Aim of the task |
Find the number of lines containing the string "mkWorld" in the data. Answer with the number by itself.

-- Raw data follows --

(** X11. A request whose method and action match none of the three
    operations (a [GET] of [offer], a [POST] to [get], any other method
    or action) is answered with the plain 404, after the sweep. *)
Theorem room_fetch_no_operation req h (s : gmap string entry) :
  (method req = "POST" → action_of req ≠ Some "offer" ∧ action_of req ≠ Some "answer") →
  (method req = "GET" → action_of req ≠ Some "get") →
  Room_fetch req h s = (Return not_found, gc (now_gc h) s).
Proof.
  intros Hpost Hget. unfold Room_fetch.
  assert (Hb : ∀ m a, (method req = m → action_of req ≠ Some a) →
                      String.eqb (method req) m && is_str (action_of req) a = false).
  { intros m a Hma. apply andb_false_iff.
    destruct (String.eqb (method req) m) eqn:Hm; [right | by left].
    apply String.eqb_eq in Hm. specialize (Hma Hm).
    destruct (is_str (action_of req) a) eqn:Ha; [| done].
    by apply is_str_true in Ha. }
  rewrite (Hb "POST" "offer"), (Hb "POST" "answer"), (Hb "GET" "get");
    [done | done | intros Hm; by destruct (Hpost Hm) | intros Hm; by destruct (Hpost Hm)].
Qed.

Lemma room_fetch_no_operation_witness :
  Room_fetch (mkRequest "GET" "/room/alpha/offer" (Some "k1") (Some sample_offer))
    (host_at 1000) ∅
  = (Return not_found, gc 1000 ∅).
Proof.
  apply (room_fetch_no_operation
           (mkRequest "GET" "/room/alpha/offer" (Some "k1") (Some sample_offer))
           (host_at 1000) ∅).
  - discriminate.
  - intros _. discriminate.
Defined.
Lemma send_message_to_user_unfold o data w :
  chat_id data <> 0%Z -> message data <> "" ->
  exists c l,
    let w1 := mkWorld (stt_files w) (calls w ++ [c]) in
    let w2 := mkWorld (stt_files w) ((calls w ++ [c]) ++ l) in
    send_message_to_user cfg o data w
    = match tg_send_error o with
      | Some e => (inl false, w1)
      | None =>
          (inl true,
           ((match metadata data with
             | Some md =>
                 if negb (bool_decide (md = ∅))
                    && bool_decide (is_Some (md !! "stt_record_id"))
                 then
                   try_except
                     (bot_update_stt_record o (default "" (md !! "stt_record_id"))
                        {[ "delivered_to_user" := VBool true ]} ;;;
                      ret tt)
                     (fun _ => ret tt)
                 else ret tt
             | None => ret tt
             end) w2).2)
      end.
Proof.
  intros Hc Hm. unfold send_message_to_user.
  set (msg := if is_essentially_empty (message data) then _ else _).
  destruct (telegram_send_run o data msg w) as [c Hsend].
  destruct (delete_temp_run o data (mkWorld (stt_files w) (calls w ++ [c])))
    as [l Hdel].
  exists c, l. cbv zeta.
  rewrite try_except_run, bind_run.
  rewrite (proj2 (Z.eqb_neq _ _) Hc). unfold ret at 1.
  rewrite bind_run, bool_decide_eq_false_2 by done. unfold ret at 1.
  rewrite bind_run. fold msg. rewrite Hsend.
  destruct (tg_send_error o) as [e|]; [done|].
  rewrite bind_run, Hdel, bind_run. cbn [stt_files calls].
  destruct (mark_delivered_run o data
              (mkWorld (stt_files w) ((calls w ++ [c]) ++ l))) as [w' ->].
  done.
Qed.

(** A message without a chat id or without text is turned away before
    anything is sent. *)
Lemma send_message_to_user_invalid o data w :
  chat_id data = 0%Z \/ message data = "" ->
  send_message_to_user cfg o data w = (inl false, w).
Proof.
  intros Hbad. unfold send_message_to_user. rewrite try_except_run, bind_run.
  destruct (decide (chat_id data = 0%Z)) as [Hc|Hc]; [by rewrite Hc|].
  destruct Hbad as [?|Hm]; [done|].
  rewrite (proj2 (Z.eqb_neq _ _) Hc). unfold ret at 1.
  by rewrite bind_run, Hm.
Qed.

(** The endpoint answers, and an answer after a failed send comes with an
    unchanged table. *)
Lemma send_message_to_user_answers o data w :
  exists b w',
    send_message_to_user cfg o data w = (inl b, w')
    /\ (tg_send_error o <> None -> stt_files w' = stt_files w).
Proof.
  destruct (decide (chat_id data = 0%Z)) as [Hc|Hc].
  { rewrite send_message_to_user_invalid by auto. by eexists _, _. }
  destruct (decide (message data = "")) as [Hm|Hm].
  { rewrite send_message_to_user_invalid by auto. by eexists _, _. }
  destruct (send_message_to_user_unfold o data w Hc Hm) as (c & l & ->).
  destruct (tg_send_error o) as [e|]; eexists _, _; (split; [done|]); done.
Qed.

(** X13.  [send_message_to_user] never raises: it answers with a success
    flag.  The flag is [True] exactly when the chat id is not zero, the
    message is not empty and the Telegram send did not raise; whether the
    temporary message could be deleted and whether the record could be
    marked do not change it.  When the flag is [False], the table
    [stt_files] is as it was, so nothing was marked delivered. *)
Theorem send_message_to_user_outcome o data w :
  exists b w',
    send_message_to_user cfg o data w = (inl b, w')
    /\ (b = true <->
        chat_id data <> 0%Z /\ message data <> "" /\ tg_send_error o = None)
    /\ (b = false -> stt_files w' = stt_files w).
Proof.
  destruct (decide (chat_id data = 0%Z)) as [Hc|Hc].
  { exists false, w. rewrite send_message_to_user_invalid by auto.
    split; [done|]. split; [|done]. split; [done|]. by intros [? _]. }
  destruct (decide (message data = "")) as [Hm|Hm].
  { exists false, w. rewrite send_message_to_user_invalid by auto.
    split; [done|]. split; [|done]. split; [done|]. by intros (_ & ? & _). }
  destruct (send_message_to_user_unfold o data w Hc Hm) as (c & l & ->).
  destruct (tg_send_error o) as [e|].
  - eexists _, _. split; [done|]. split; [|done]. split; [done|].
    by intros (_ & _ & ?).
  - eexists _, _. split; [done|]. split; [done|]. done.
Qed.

-- Raw data concluded --

Problem solution |
4